Microsoft's Gurdeep Pall said today that Skype's transition "from peer-to-peer to a modern, mobile friendly cloud architecture" means that the company will be making changes to the devices and platforms that its messaging service supports.
"You can check our support site to find out which devices and operating systems Skype will support in the future," Pall said, "but as an example we will continue to support Windows 7, 8, XP and Vista, Yosemite on Mac, iOS 8 and Android 4.03 operating systems."
Significantly, he added [emphasis ours]:
Our focus will be on the newly released lighter, faster and more responsive UWP app for Windows 10, Skype for iPhone, iPad and Android as well as a web-based native version of Skype for other supported platforms like previous Windows operating Systems, Mac and Linux, which will benefit from the latest ORTC or WebRTC technology that we’ve been working on for the last year.

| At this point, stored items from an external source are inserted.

(* ===== verification/IputilText.v ===== *)
(** * IputilText: the probes with the text of the standard library

    [Iputil] takes the text of an address as a parameter.  This file
    instantiates it with [NetipString.Addr_String], the model of
    [netip.Addr.String], and shows what then holds of the addresses that
    the probes hand to package [net]: the address that [LookupPort] dials
    is read back without ambiguity (the port follows the last closing
    bracket, and the text of an address determines the address), so two
    targets that differ in address or port are dialed at different
    addresses; the zero [Addr] is not refused but passed on as the text
    "invalid IP". *)

From Stdlib Require Import ZArith String Ascii List Lia.
From stdpp Require Import base tactics decidable option list strings pretty.
From S2P Require Import Prelude Bytes Netip GoStrings NetipString NetipParse.
From S2P Require Import Samples Net.
From S2P Require Import Iputil.

#[local] Open Scope Z_scope.

(** ** The probes of the package *)

(** [LookupAddr] and [LookupPort] as the package has them, with
    [ip.String()]. *)
Definition iputil_LookupAddr (net : Network) (ip : Addr) :
    stateful World (run (string * option error)) :=
  LookupAddr net Addr_String ip.

Definition iputil_LookupPort (net : Network) (ip : Addr) (port : Z) :
    stateful World (run (option error)) :=
  LookupPort net Addr_String ip port.

(** The addresses a trace dials, in order. *)
Definition dial_addresses (t : list Event) : list string :=
  omap (λ e, match e with Dialed _ address _ _ => Some address | _ => None end)
    t.

(** ** Brackets *)

(** The decimal text of a number is made of decimal digits. *)
Lemma pretty_N_go_digits (x : N) (s : string) :
  all_in s "0123456789" = true →
  all_in (pretty_N_go x s) "0123456789" = true.
Proof.
  revert s. induction (N.lt_wf_0 x) as [x _ IH]; intros s Hs.
  destruct (decide (x = 0%N)) as [->|Hx]; [by rewrite pretty_N_go_0|].
  rewrite pretty_N_go_step by lia. apply IH; [apply N.div_lt; lia|].
  cbn [all_in]. rewrite Hs, andb_true_r. unfold pretty_N_char.
  by repeat case_match.
Qed.

Lemma pretty_N_digits (x : N) : all_in (pretty x) "0123456789" = true.
Proof.
  unfold pretty, pretty_N. case_decide; [done|by apply pretty_N_go_digits].
Qed.

Lemma port_no_bracket (x : N) : in_cutset "]" (":" +:+ pretty x) = false.
Proof.
  change (in_cutset "]" (pretty x) = false).
  by apply (all_in_not_in _ "0123456789"); [apply pretty_N_digits|].
Qed.

(** A text is cut in one way at its last closing bracket. *)
Lemma bracket_split (h h' r r' : string) :
  in_cutset "]" r = false → in_cutset "]" r' = false →
  h +:+ "]" +:+ r = h' +:+ "]" +:+ r' → h = h' ∧ r = r'.
Proof.
  intros Hr Hr'. revert h'.
  induction h as [|c h IH]; intros [|c' h'] Heq.
  - change (String "]" r = String "]" r') in Heq. by injection Heq as ->.
  - change (String "]" r = String c' (h' +:+ "]" +:+ r')) in Heq.
    injection Heq as _ ->. rewrite !in_cutset_app in Hr.
    by rewrite orb_true_r in Hr.
  - change (String c (h +:+ "]" +:+ r) = String "]" r') in Heq.
    injection Heq as _ <-. rewrite !in_cutset_app in Hr'.
    by rewrite orb_true_r in Hr'.
  - change (String c (h +:+ "]" +:+ r) = String c' (h' +:+ "]" +:+ r')) in Heq.
    injection Heq as -> Heq. by destruct (IH h' Heq) as [-> ->].
Qed.

(** The address [LookupPort] formats determines the host and the port:
    what follows the last closing bracket is the port. *)
Lemma Sprintf_address_split (h h' : string) (port port' : Z) :
  0 ≤ port → 0 ≤ port' →
  Sprintf_address h port = Sprintf_address h' port' →
  h = h' ∧ port = port'.
Proof.
  intros Hp Hp'. unfold Sprintf_address.
  intros Heq%(inj (String.app _)).
  change ("]:" +:+ ?x) with ("]" +:+ ":" +:+ x) in Heq.
  apply bracket_split in Heq as [-> Heq%(inj (String.app _))];
    [|apply port_no_bracket..].
  apply (inj pretty) in Heq. split; [done|lia].
Qed.

(** The address [LookupPort] formats determines the address, of either
    family and with its zone, and the port. *)
Lemma Sprintf_address_inj_ok (ip ip' : Addr) (port port' : Z) :
  Addr_ok ip → Addr_ok ip' → 0 ≤ port → 0 ≤ port' →
  Sprintf_address (Addr_String ip) port
  = Sprintf_address (Addr_String ip') port' →
  ip = ip' ∧ port = port'.
Proof.
  intros Hok Hok' Hp Hp' Heq.
  apply Sprintf_address_split in Heq as [Heq ->]; [|done..].
  split; [|done]. by apply Addr_String_inj.
Qed.

(** [LookupPort] dials one address, the one it has formatted, whatever
    the network answers. *)
Lemma iputil_LookupPort_dials (net : Network) (ip : Addr) (port : Z)
    (w : World) :
  dial_addresses (since w (iputil_LookupPort net ip port w).2)
  = [Sprintf_address (Addr_String ip) port].
Proof.
  unfold iputil_LookupPort.
  rewrite (since_app _ _ _ (LookupPort_trace net Addr_String ip port w)).
  by destruct (dialed _ _ _ _).
Qed.

(** C32: two probes that dial the same address have the same target: the
    address [LookupPort] dials determines the address probed, of either
    family and with its zone, and the port, whatever the network answers
    and whatever has been called before. *)
Theorem dial_address_inj (net net' : Network) (ip ip' : Addr)
    (port port' : Z) (w w' : World) :
  Addr_ok ip → Addr_ok ip' → 0 ≤ port → 0 ≤ port' →
  dial_addresses (since w (iputil_LookupPort net ip port w).2)
  = dial_addresses (since w' (iputil_LookupPort net' ip' port' w').2) →
  ip = ip' ∧ port = port'.
Proof.
  intros Hok Hok' Hp Hp'. rewrite !iputil_LookupPort_dials.
  intros Heq. apply Sprintf_address_inj_ok; [done..|]. congruence.
Qed.

Lemma dial_address_inj_witness :
  ip_a = {| Addr_hi := 0; Addr_lo := 0xffffc0000201; Addr_z := z4 |} ∧
  80 = 80.
Proof.
  apply (dial_address_inj sample_net sample_net ip_a
           {| Addr_hi := 0; Addr_lo := 0xffffc0000201; Addr_z := z4 |} 80 80
           World_init World_init);
    [apply AddrFrom4_ok | by vm_compute | lia | lia | reflexivity].
Defined.

(** The sample texts are those of [String]. *)
Example sample_String_go :
  sample_String ip_a = Addr_String ip_a ∧
  sample_String ip_b = Addr_String ip_b ∧
  sample_String ip_c = Addr_String ip_c ∧
  Sprintf_address (Addr_String ip_a) 80 = "[192.0.2.1]:80"%string ∧
  Sprintf_address (Addr_String ip_loopback6) 443 = "[::1]:443"%string.
Proof. by vm_compute. Qed.

(** The probes do not refuse the zero [Addr]: [LookupAddr] asks the
    resolver for the text "invalid IP" and [LookupPort] dials
    "[invalid IP]:port"; what they return is what package [net] makes of
    these texts. *)
Theorem probes_zero_Addr (net : Network) (port : Z) (w : World) :
  Addr_String zero = "invalid IP"%string ∧
  World_trace (iputil_LookupAddr net zero w).2
  = World_trace w ++ [Resolved "invalid IP"] ∧
  (iputil_LookupPort net zero port w).1
  = Normal (Network_connect net "tcp"
              ("[invalid IP]:" +:+ pretty (Z.to_N port)) 2000000000).
Proof.
  unfold iputil_LookupAddr, iputil_LookupPort.
  by rewrite LookupAddr_eq, LookupPort_eq.
Qed.
(* ===== verification/Concurrent.v ===== *)
(** * Concurrent: the operations called from several goroutines

    The specification lets every operation be called concurrently.  This
    file models that: a pool of threads, each with a list of requests to
    make one after the other, over one immutable reader (any
    implementation of the interface [Reader]) and one shared [World].  A
    step is one thread doing one thing that the others can observe: a whole geo lookup (it reads the reader only), a whole
    [LookupAddr] (one resolver call), and for [LookupPort] first the dial,
    then, in a later step, the deferred [Close]; between the two the
    connection is open and other threads run.  [serve] is the sequential
    reference: the request served alone.

    The theorems hold for every schedule: each thread gets the replies that
    [serve] gives, no connection is left open once the threads are between
    two calls, every schedule is finite, bounded by twice the number of
    requests, and a thread that has requests left can always step.  The
    invariant [Inv_of] takes what is asked of each thread as a parameter:
    [thread_ok] for a network that answers every question the same way,
    [thread_shape] for the part that holds against every network (file
    [Adaptive]). *)

From Stdlib Require Import ZArith String List Lia.
From stdpp Require Import base tactics decidable option list strings gmap.
From S2P Require Import Prelude Float64 Netip Geoip2 Samples Geo GeoSpec.
From S2P Require Import GoStrings Net Iputil.

(** ** Requests and replies *)

Inductive request :=
| Req_Country (ip : Addr)
| Req_City (ip : Addr)
| Req_ASN (ip : Addr)
| Req_IsEmpty
| Req_LookupAddr (ip : Addr)
| Req_LookupPort (ip : Addr) (port : Z).

Inductive reply :=
| Rep_Country (r : run (Country * option error))
| Rep_City (r : run (City * option error))
| Rep_ASN (r : run (ASN * option error))
| Rep_IsEmpty (b : bool)
| Rep_Name (r : run (string * option error))
| Rep_Verdict (r : run (option error)).

(** Where a thread is: between two calls, or inside [LookupPort] with the
    [Close] of [conn] deferred. *)
Inductive pc :=
| Between
| Deferred (conn : option Conn).

#[export] Instance request_eq_dec : EqDecision request.
Proof. solve_decision. Defined.
#[export] Instance pc_eq_dec : EqDecision pc.
Proof. solve_decision. Defined.

Record thread := {
  thread_todo : list request;
  thread_pc : pc;
  thread_done : list reply
}.

(** A thread that has made no call yet. *)
Definition spawn (todo : list request) : thread :=
  {| thread_todo := todo; thread_pc := Between; thread_done := [] |}.

(** The connection a thread holds. *)
Definition holds (t : thread) (c : nat) : Prop :=
  thread_pc t = Deferred (Some {| Conn_id := c |}).

(** The steps a thread has left, at most: two for each request, one less
    when the dial is done. *)
Definition work (t : thread) : nat :=
  2 * length (thread_todo t)
  - match thread_pc t with Between => 0 | Deferred _ => 1 end.

Definition pool_work (pool : list thread) : nat := sum_list_with work pool.

(** The requests of a pool. *)
Definition pool_requests (pool : list thread) : nat :=
  sum_list_with (λ t, length (thread_todo t)) pool.

Definition finished (t : thread) : bool :=
  match thread_todo t, thread_pc t with
  | [], Between => true
  | _, _ => false
  end.

(** A reply that keeps the contract of [Reader]: an error comes with the
    zero record, and no coordinate is NaN. *)
Definition lawful (r : reply) : Prop :=
  match r with
  | Rep_Country (Normal (c, Some _)) => c = zero
  | Rep_City (Normal (c, err)) =>
      (is_Some err → c = zero) ∧
      float64.IsNaN c.(City_Latitude) = false ∧
      float64.IsNaN c.(City_Longitude) = false
  | Rep_ASN (Normal (a, Some _)) => a = zero
  | _ => True
  end.

Section concurrent.
Context (net : Network) (Addr_String : Addr → string).
Context {R : Type} `{!Reader R} (g : R).

(** ** The sequential reference *)

(** One request served alone. *)
Definition serve (q : request) : stateful World reply :=
  λ w,
    match q with
    | Req_Country ip => (Rep_Country (Reader_Country g ip), w)
    | Req_City ip => (Rep_City (Reader_City g ip), w)
    | Req_ASN ip => (Rep_ASN (Reader_ASN g ip), w)
    | Req_IsEmpty => (Rep_IsEmpty (Reader_IsEmpty g), w)
    | Req_LookupAddr ip =>
        let '(r, w) := LookupAddr net Addr_String ip w in (Rep_Name r, w)
    | Req_LookupPort ip port =>
        let '(r, w) := LookupPort net Addr_String ip port w in
        (Rep_Verdict r, w)
    end.

(** The reply to a request served alone in a fresh process. *)
Definition reply_of (q : request) : reply := (serve q World_init).1.

(** What a thread will have been answered when it is done, if every reply
    is the one of the sequential reference. *)
Definition answers (t : thread) : list reply :=
  thread_done t ++ (reply_of <$> thread_todo t).

(** ** Steps *)

Definition replied (t : thread) (rest : list request) (r : reply) : thread :=
  {| thread_todo := rest; thread_pc := Between;
     thread_done := thread_done t ++ [r] |}.

(** One step of one thread: a call that is a step of its own, the dial of
    [LookupPort] that fails, the dial that succeeds, the deferred
    [Close]. *)
Inductive tstep : thread → World → thread → World → Prop :=
| tstep_serve t w q rest r w' :
    thread_todo t = q :: rest → thread_pc t = Between →
    (∀ ip port, q ≠ Req_LookupPort ip port) →
    serve q w = (r, w') →
    tstep t w (replied t rest r) w'
| tstep_dial_failed t w ip port rest e w' :
    thread_todo t = Req_LookupPort ip port :: rest →
    thread_pc t = Between →
    LookupPort_dial net Addr_String ip port w = (inl e, w') →
    tstep t w (replied t rest (Rep_Verdict (Normal (Some e)))) w'
| tstep_dial t w ip port rest conn w' :
    thread_todo t = Req_LookupPort ip port :: rest →
    thread_pc t = Between →
    LookupPort_dial net Addr_String ip port w = (inr conn, w') →
    tstep t w
      {| thread_todo := thread_todo t; thread_pc := Deferred conn;
         thread_done := thread_done t |} w'
| tstep_close t w ip port rest conn r w' :
    thread_todo t = Req_LookupPort ip port :: rest →
    thread_pc t = Deferred conn →
    LookupPort_close conn w = (r, w') →
    tstep t w (replied t rest (Rep_Verdict r)) w'.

Notably, Pall doesn't mention Windows phones at all in his blog post, but the bold section of the excerpt above makes it clear why. Skype's future presence on Windows handsets will be limited only to those devices with Windows 10 Mobile, capable of running the Universal Windows Platform (UWP) app that also runs on Microsoft's newest desktop OS.
That means that the company will, "over the coming months", be dropping Skype support for Windows Phone 8 and 8.1. Pall said that the company is "focusing our efforts on the devices and operating systems where the majority of our users are".
Given that around 90% of active Windows phone users aren't using Windows 10 Mobile, that explanation appears to make little sense at first glance. But the reality, of course, is that the number of Windows Phone 8 and 8.1 users is incredibly small compared to the 350 million Windows 10 devices out there.
For Microsoft, it's simply not efficient to continue investing in support for its older Windows Phone operating systems, when it can now support Windows 10 Mobile handsets as part of the same development efforts that go towards supporting Skype on Windows 10 desktops.
Of course, that will come as little comfort to those with older Windows handsets, who will soon find that they can no longer connect to one of Microsoft's core services.